*TASK BRIEF*: Copy each line of the records below, from the first through the one that contains "JSON, rendered as", exactly as written.

────────────────────────────────────────

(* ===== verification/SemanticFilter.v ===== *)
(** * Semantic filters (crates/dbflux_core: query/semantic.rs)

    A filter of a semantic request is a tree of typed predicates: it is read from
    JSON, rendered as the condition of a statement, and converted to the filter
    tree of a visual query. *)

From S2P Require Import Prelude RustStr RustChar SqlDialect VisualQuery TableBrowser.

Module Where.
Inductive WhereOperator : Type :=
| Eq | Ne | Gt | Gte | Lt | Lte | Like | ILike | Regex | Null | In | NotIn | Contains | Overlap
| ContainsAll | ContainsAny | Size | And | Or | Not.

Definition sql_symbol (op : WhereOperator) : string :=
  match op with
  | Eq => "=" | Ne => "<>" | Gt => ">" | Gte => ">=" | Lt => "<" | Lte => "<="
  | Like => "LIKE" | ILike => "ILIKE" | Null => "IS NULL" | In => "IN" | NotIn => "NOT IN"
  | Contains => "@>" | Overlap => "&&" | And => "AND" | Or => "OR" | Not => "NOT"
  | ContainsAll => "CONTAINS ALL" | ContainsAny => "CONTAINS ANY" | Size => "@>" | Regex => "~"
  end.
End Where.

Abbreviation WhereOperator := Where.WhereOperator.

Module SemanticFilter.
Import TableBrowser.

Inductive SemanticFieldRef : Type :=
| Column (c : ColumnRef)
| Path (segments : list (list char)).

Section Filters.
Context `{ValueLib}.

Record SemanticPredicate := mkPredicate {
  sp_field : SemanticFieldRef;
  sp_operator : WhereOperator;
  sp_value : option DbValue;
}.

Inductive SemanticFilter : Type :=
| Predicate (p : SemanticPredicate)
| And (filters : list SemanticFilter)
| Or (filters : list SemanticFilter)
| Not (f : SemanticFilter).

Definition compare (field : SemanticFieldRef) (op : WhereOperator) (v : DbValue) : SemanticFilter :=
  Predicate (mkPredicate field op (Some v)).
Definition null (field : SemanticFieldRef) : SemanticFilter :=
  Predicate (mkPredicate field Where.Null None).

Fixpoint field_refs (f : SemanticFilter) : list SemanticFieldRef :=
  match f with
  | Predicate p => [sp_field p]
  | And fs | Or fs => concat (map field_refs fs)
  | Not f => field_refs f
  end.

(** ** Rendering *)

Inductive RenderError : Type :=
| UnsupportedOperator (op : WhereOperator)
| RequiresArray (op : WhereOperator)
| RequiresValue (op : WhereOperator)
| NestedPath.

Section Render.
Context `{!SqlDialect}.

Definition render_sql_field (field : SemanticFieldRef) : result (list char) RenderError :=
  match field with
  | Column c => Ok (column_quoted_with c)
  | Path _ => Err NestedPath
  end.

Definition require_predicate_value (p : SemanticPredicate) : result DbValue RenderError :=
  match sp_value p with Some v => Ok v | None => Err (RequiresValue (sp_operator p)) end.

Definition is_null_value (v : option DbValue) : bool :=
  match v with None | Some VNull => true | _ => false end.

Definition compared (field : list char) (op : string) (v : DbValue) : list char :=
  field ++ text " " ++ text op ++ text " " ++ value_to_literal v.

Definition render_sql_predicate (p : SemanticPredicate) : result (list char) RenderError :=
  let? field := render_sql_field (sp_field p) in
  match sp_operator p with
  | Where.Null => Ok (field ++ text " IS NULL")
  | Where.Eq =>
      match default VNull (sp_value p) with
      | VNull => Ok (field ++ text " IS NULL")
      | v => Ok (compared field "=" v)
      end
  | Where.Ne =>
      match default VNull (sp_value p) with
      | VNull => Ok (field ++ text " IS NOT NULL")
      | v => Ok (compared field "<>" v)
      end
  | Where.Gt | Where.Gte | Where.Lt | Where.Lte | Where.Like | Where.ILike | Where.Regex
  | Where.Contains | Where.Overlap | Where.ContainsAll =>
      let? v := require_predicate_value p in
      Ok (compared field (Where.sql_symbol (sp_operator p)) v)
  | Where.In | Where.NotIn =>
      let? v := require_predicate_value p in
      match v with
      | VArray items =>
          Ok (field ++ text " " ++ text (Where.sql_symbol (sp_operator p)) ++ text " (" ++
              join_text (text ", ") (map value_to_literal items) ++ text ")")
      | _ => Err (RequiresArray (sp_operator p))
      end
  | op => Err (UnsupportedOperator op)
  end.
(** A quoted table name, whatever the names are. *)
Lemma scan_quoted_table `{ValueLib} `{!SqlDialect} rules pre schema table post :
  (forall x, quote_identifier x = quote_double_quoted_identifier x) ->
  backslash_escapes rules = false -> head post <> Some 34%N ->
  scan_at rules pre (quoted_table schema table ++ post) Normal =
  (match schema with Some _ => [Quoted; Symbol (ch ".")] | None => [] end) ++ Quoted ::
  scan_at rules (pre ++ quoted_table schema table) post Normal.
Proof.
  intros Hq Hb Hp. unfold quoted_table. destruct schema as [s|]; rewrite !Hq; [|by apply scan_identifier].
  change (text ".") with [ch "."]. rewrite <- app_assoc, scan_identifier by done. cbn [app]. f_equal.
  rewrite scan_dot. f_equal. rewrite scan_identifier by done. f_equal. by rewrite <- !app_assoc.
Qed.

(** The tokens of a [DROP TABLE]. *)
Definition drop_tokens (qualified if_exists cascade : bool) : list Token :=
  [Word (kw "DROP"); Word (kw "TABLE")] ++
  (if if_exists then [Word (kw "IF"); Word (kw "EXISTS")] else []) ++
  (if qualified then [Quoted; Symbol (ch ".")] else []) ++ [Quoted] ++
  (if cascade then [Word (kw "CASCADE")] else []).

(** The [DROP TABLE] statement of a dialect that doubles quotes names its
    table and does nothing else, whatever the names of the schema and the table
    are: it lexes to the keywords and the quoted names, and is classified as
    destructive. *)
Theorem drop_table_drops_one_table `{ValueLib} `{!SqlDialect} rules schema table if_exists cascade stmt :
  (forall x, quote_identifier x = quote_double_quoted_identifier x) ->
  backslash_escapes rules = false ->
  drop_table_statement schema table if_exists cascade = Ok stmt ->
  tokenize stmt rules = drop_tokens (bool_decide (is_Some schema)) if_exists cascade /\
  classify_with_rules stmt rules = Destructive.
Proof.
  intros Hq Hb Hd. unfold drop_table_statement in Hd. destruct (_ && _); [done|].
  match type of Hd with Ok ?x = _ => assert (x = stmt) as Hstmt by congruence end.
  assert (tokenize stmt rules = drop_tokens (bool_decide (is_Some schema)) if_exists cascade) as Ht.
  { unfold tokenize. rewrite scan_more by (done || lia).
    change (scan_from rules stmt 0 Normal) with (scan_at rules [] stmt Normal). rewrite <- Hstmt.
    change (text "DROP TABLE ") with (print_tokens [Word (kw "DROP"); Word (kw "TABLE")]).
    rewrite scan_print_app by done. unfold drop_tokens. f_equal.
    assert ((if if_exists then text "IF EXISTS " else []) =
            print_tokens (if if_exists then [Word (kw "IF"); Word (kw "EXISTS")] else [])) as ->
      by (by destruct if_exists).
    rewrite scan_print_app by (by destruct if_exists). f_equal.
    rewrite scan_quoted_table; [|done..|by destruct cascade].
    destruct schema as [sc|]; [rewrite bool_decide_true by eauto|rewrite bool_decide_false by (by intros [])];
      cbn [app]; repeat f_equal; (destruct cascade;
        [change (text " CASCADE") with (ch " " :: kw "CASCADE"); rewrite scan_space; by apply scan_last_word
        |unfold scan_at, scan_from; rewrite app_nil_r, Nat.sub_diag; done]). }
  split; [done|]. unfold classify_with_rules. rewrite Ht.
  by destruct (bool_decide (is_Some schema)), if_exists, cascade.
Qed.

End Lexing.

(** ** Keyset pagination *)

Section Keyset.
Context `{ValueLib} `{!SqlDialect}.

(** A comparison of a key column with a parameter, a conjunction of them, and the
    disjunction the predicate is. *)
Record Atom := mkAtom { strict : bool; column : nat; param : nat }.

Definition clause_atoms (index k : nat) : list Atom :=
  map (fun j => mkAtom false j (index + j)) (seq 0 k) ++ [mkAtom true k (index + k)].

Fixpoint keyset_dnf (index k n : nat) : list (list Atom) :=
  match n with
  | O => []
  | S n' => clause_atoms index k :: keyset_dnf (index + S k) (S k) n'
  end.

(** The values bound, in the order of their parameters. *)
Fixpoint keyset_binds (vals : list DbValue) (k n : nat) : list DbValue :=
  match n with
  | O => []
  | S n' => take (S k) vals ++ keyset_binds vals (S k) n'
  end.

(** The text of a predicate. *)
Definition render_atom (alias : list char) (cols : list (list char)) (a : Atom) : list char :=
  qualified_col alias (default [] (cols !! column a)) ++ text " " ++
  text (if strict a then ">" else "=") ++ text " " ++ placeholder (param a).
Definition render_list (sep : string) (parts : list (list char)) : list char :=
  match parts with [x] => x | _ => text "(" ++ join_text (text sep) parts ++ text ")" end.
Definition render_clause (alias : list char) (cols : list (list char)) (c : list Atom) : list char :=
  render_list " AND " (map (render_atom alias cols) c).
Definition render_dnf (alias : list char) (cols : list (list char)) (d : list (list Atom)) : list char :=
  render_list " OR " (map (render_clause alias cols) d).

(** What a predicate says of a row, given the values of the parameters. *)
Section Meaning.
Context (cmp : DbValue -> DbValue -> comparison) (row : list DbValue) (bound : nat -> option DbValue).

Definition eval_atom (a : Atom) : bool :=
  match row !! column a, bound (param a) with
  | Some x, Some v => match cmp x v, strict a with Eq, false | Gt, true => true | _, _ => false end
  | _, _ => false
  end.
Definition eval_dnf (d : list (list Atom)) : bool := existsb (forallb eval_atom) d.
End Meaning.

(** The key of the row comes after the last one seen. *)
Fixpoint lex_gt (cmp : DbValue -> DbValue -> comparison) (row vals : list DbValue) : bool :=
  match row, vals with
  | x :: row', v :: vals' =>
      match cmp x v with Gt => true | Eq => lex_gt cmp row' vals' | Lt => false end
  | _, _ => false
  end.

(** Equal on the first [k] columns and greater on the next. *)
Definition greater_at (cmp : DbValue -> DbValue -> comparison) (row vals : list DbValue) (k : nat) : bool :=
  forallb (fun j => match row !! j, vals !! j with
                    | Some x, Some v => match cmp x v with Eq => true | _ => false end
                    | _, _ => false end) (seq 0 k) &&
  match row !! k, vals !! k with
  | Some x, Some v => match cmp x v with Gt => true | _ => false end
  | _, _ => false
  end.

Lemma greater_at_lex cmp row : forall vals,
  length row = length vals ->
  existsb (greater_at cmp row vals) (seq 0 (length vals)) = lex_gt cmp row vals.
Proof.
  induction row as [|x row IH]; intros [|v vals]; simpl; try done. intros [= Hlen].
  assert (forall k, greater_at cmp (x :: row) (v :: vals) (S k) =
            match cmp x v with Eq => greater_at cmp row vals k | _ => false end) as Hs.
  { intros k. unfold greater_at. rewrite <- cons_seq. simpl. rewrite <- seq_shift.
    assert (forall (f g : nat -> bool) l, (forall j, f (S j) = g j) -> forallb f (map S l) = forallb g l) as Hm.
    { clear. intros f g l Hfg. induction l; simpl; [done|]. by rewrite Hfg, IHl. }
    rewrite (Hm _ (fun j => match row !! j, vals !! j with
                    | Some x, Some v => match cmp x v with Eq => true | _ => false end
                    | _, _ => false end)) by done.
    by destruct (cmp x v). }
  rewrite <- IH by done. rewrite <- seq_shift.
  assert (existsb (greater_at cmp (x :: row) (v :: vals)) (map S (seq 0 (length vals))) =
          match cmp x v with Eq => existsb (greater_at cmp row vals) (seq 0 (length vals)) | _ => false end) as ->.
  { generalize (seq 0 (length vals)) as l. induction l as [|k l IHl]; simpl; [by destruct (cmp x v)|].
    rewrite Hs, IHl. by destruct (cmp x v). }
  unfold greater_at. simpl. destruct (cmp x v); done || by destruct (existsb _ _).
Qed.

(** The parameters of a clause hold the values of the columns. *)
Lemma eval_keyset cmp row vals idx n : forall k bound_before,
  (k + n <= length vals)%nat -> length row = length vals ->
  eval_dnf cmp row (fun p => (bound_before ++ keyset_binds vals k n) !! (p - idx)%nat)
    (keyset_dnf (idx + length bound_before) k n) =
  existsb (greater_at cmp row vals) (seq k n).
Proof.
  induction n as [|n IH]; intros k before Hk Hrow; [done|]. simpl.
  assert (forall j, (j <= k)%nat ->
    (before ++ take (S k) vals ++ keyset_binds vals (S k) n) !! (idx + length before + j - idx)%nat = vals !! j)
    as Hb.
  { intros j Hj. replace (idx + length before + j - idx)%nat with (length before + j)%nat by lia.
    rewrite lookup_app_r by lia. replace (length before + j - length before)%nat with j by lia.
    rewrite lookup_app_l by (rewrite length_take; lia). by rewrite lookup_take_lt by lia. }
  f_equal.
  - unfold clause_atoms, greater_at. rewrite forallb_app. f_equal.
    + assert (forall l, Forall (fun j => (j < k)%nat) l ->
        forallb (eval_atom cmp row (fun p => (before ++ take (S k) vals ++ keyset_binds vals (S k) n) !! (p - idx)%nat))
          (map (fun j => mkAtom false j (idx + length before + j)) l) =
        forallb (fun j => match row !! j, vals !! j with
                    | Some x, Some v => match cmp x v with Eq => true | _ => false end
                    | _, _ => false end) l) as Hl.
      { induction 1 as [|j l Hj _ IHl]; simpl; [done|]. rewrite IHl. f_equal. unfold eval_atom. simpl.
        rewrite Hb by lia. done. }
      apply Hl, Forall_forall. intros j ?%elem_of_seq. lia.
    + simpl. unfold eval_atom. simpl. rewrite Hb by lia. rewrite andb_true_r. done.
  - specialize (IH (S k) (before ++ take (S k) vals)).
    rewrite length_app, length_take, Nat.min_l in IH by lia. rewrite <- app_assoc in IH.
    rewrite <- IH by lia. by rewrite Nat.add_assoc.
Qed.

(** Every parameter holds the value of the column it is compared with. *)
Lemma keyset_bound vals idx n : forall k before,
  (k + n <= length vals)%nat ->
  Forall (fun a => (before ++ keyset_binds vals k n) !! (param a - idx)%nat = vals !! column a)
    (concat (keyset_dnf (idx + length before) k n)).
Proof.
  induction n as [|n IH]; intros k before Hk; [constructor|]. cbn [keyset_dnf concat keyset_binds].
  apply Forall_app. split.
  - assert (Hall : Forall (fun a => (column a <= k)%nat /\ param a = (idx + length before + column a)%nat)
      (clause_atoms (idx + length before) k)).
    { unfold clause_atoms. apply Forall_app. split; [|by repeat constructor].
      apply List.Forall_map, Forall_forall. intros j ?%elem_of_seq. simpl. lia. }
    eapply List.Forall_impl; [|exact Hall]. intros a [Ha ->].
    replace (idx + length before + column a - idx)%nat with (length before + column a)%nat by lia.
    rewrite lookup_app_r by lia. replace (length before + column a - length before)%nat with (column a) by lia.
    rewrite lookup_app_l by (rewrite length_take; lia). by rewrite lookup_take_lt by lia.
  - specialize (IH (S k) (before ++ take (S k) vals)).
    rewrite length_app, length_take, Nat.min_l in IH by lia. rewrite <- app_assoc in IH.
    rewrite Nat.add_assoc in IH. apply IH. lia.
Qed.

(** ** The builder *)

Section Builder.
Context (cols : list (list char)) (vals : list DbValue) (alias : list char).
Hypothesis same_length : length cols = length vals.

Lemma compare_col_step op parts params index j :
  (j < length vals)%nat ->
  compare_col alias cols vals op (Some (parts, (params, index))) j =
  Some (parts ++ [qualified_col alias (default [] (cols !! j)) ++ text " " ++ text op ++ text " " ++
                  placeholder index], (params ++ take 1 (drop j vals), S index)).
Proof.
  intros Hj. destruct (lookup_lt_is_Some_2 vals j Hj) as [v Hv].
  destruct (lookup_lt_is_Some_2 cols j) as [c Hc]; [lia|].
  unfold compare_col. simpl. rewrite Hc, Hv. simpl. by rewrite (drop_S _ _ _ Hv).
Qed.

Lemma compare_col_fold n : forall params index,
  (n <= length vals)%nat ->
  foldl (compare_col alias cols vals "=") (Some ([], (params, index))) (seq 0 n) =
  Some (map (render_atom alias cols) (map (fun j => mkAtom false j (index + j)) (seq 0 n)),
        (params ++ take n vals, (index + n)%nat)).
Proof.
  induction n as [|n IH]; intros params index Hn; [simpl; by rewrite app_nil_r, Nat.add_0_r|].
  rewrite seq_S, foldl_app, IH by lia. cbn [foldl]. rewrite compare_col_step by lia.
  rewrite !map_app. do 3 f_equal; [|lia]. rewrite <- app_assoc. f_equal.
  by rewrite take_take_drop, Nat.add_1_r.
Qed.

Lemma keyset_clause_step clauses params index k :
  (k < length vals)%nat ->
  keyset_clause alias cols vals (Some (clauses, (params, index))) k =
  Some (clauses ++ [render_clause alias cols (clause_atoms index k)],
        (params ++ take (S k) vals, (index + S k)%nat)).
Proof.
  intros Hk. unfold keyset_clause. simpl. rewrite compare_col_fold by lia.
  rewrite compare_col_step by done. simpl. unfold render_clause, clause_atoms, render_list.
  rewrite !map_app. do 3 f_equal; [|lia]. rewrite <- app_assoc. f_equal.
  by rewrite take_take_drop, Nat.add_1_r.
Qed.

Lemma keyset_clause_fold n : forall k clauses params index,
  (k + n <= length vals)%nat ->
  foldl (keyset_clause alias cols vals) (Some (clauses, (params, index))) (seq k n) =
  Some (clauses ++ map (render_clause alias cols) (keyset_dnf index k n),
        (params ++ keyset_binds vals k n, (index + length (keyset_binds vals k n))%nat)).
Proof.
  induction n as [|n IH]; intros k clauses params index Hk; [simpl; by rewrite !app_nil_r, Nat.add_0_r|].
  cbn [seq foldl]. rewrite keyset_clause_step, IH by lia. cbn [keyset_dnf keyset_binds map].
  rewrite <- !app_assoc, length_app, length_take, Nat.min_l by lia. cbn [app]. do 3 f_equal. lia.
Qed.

────────────────────────────────────────

*RESULT OF THE TASK*:
(* ===== verification/SemanticFilter.v ===== *)
(** * Semantic filters (crates/dbflux_core: query/semantic.rs)

    A filter of a semantic request is a tree of typed predicates: it is read from
    JSON, rendered as the condition of a statement, and converted to the filter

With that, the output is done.